Records supplied Block Start

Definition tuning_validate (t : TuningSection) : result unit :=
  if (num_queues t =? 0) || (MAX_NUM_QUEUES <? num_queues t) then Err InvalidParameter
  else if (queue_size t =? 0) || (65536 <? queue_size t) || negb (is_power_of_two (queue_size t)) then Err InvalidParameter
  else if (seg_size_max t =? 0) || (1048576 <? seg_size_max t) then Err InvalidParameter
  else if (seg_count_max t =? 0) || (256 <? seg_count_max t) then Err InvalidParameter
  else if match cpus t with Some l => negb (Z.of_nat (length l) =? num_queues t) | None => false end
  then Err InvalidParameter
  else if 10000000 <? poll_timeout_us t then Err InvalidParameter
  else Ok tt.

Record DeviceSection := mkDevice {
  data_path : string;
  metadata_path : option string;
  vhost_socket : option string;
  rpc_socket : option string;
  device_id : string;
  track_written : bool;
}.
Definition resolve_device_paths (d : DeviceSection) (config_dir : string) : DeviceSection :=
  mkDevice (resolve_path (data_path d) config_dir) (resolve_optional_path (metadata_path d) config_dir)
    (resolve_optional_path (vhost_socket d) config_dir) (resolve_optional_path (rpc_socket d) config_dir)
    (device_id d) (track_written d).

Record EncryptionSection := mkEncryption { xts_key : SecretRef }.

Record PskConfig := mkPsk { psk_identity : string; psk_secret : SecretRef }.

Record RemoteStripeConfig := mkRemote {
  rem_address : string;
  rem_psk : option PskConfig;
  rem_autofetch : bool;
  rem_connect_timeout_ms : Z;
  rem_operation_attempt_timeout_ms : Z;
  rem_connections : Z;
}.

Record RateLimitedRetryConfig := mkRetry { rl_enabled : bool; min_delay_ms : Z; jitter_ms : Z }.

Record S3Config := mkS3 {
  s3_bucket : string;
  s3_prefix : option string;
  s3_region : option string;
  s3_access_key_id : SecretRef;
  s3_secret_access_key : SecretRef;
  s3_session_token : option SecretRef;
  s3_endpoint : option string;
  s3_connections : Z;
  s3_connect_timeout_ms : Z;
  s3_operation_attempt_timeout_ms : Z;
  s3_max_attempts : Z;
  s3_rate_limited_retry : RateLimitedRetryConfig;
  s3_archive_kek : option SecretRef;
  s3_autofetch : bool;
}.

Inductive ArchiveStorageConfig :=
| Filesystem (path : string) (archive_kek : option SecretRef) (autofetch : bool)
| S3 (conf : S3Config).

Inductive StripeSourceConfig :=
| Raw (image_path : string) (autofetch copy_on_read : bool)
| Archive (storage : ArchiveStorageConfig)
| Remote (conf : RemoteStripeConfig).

Records supplied Block End
Records supplied Block Start

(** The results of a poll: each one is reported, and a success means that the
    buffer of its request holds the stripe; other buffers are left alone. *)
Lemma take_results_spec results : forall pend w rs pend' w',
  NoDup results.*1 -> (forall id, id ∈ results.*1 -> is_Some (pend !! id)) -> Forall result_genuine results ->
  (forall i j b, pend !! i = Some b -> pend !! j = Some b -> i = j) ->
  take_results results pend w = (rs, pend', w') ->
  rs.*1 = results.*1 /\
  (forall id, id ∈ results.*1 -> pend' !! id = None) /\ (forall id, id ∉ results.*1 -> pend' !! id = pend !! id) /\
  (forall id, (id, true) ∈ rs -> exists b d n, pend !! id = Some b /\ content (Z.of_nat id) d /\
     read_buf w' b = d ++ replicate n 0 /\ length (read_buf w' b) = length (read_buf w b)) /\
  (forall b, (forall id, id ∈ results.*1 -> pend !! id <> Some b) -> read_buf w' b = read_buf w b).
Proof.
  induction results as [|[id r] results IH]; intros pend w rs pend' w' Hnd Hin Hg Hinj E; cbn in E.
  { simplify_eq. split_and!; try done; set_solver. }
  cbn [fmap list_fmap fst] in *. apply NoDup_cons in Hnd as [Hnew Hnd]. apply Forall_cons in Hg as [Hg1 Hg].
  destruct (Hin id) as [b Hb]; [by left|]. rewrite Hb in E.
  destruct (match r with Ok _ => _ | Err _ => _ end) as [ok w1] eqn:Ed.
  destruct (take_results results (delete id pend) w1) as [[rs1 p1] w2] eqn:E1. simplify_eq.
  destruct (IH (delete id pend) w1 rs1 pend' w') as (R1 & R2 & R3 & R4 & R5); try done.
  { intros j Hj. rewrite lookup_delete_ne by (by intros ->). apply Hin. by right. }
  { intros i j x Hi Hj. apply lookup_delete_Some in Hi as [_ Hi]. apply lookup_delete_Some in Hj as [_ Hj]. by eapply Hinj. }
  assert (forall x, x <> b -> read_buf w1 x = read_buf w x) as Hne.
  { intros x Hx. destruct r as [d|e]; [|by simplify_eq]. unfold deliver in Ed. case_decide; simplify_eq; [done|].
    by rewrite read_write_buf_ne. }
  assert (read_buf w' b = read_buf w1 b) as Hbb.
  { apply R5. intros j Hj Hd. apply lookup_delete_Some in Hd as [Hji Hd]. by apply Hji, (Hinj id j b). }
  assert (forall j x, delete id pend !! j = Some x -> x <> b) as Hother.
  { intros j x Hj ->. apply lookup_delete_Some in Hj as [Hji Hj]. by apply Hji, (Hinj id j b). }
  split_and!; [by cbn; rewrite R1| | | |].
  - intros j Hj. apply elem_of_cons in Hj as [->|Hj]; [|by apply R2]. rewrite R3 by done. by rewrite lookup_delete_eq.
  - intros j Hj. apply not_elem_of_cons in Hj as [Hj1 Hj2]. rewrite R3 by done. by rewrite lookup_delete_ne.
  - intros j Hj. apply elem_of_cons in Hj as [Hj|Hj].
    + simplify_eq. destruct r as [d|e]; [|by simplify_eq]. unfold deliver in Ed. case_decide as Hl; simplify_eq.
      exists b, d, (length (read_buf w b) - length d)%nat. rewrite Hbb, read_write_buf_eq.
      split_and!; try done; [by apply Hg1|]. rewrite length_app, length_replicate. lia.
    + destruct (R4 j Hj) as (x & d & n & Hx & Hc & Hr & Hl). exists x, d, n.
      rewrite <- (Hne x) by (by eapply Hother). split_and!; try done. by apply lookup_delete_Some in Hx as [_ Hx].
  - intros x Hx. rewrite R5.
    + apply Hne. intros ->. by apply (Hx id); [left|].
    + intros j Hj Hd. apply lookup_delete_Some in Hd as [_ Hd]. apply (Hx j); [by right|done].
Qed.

Records supplied Block End
Records supplied Block Start

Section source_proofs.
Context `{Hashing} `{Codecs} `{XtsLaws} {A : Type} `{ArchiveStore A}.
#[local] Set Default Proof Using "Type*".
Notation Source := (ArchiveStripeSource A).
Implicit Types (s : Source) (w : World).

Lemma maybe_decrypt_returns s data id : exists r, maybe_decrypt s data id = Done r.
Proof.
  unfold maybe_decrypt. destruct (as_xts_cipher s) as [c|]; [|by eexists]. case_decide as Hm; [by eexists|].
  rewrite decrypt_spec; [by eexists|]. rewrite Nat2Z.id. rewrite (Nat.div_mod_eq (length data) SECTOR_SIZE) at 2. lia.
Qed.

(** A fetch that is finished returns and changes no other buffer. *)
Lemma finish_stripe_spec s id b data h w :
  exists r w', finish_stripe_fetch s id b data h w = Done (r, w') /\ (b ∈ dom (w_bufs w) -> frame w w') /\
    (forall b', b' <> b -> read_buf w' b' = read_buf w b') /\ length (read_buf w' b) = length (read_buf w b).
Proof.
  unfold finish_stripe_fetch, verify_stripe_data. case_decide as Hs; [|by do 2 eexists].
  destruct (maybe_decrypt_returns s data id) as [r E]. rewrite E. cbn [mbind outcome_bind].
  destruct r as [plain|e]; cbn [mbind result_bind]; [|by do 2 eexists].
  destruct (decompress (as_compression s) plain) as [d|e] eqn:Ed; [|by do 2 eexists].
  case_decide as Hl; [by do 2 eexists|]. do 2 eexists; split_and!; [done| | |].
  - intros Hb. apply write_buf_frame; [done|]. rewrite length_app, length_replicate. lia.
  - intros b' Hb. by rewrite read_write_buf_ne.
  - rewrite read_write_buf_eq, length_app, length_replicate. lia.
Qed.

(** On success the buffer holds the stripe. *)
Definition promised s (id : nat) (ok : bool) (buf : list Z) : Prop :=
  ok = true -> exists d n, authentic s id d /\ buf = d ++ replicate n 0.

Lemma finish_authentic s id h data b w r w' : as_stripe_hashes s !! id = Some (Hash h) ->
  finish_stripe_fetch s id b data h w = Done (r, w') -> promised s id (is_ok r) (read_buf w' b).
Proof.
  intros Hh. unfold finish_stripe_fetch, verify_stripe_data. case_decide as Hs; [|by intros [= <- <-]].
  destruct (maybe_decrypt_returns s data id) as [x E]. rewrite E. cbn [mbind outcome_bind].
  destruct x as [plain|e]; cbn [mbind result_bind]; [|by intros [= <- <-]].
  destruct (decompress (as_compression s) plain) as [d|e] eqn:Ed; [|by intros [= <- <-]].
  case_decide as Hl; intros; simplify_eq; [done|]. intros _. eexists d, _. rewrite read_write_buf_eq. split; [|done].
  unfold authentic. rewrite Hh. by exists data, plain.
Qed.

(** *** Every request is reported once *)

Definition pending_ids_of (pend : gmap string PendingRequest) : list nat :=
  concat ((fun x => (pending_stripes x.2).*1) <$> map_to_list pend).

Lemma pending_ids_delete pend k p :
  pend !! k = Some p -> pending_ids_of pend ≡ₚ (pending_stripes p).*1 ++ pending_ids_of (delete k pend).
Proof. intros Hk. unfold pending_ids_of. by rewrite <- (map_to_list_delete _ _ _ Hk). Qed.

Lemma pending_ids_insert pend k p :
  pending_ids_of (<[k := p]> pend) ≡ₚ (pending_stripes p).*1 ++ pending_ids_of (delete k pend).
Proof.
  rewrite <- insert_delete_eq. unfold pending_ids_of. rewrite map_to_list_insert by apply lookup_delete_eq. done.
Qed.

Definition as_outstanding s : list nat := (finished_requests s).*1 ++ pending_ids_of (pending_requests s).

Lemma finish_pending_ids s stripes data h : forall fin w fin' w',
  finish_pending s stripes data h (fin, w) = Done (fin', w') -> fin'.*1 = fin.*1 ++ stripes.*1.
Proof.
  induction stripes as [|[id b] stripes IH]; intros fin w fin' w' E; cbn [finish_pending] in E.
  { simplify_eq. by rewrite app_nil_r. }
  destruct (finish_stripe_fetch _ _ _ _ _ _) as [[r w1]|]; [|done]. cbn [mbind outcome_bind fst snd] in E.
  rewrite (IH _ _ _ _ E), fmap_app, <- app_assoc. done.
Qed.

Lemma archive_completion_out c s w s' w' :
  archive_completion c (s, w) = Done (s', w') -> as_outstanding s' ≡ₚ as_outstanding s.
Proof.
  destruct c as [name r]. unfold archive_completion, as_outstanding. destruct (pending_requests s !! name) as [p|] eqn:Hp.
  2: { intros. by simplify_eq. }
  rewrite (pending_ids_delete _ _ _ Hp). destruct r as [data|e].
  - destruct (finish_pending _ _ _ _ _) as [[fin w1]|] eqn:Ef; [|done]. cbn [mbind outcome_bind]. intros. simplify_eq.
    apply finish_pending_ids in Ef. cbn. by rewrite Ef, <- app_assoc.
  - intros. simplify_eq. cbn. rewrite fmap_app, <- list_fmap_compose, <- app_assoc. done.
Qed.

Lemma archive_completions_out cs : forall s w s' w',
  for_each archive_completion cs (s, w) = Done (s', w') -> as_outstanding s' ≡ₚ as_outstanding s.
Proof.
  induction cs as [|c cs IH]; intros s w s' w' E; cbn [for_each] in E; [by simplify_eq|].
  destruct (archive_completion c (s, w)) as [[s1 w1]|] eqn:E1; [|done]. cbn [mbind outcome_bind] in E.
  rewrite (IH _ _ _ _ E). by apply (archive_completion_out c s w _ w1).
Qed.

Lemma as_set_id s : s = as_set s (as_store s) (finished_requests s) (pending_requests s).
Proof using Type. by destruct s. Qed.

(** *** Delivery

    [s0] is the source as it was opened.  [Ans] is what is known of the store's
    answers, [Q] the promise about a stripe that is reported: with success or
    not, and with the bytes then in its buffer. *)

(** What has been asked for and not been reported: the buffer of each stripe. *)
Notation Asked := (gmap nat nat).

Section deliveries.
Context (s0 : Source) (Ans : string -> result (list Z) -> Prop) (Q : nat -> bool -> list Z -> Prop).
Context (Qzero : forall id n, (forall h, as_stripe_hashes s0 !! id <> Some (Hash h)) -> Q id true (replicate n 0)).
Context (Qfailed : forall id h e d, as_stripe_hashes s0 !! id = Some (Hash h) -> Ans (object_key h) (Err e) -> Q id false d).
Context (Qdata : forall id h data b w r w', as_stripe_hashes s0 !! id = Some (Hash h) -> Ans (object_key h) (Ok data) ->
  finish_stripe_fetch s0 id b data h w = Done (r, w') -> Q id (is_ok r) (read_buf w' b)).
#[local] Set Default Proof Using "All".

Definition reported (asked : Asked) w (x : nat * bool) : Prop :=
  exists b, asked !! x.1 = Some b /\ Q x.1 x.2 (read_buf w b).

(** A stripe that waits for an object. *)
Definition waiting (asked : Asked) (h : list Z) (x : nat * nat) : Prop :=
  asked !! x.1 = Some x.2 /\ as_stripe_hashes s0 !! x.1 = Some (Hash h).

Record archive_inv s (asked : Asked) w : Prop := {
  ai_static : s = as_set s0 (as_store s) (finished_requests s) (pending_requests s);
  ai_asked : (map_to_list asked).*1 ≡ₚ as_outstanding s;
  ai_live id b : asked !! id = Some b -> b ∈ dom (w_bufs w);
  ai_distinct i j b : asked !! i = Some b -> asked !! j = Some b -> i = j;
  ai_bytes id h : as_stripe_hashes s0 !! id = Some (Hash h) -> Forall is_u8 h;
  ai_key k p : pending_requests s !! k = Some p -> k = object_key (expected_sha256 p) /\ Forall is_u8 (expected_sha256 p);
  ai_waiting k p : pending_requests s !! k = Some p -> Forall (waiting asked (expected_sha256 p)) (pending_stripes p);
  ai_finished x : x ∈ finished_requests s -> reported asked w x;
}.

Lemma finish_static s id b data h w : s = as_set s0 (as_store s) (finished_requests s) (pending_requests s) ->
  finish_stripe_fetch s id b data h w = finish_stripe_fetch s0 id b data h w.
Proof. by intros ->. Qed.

Records supplied Block End

→ **Directions for this task**
From the entries, copy every line in which the string "false" can be found.

→ **Response to this task**
  else if match cpus t with Some l => negb (Z.of_nat (length l) =? num_queues t) | None => false end
Context (Qfailed : forall id h e d, as_stripe_hashes s0 !! id = Some (Hash h) -> Ans (object_key h) (Err e) -> Q id false d).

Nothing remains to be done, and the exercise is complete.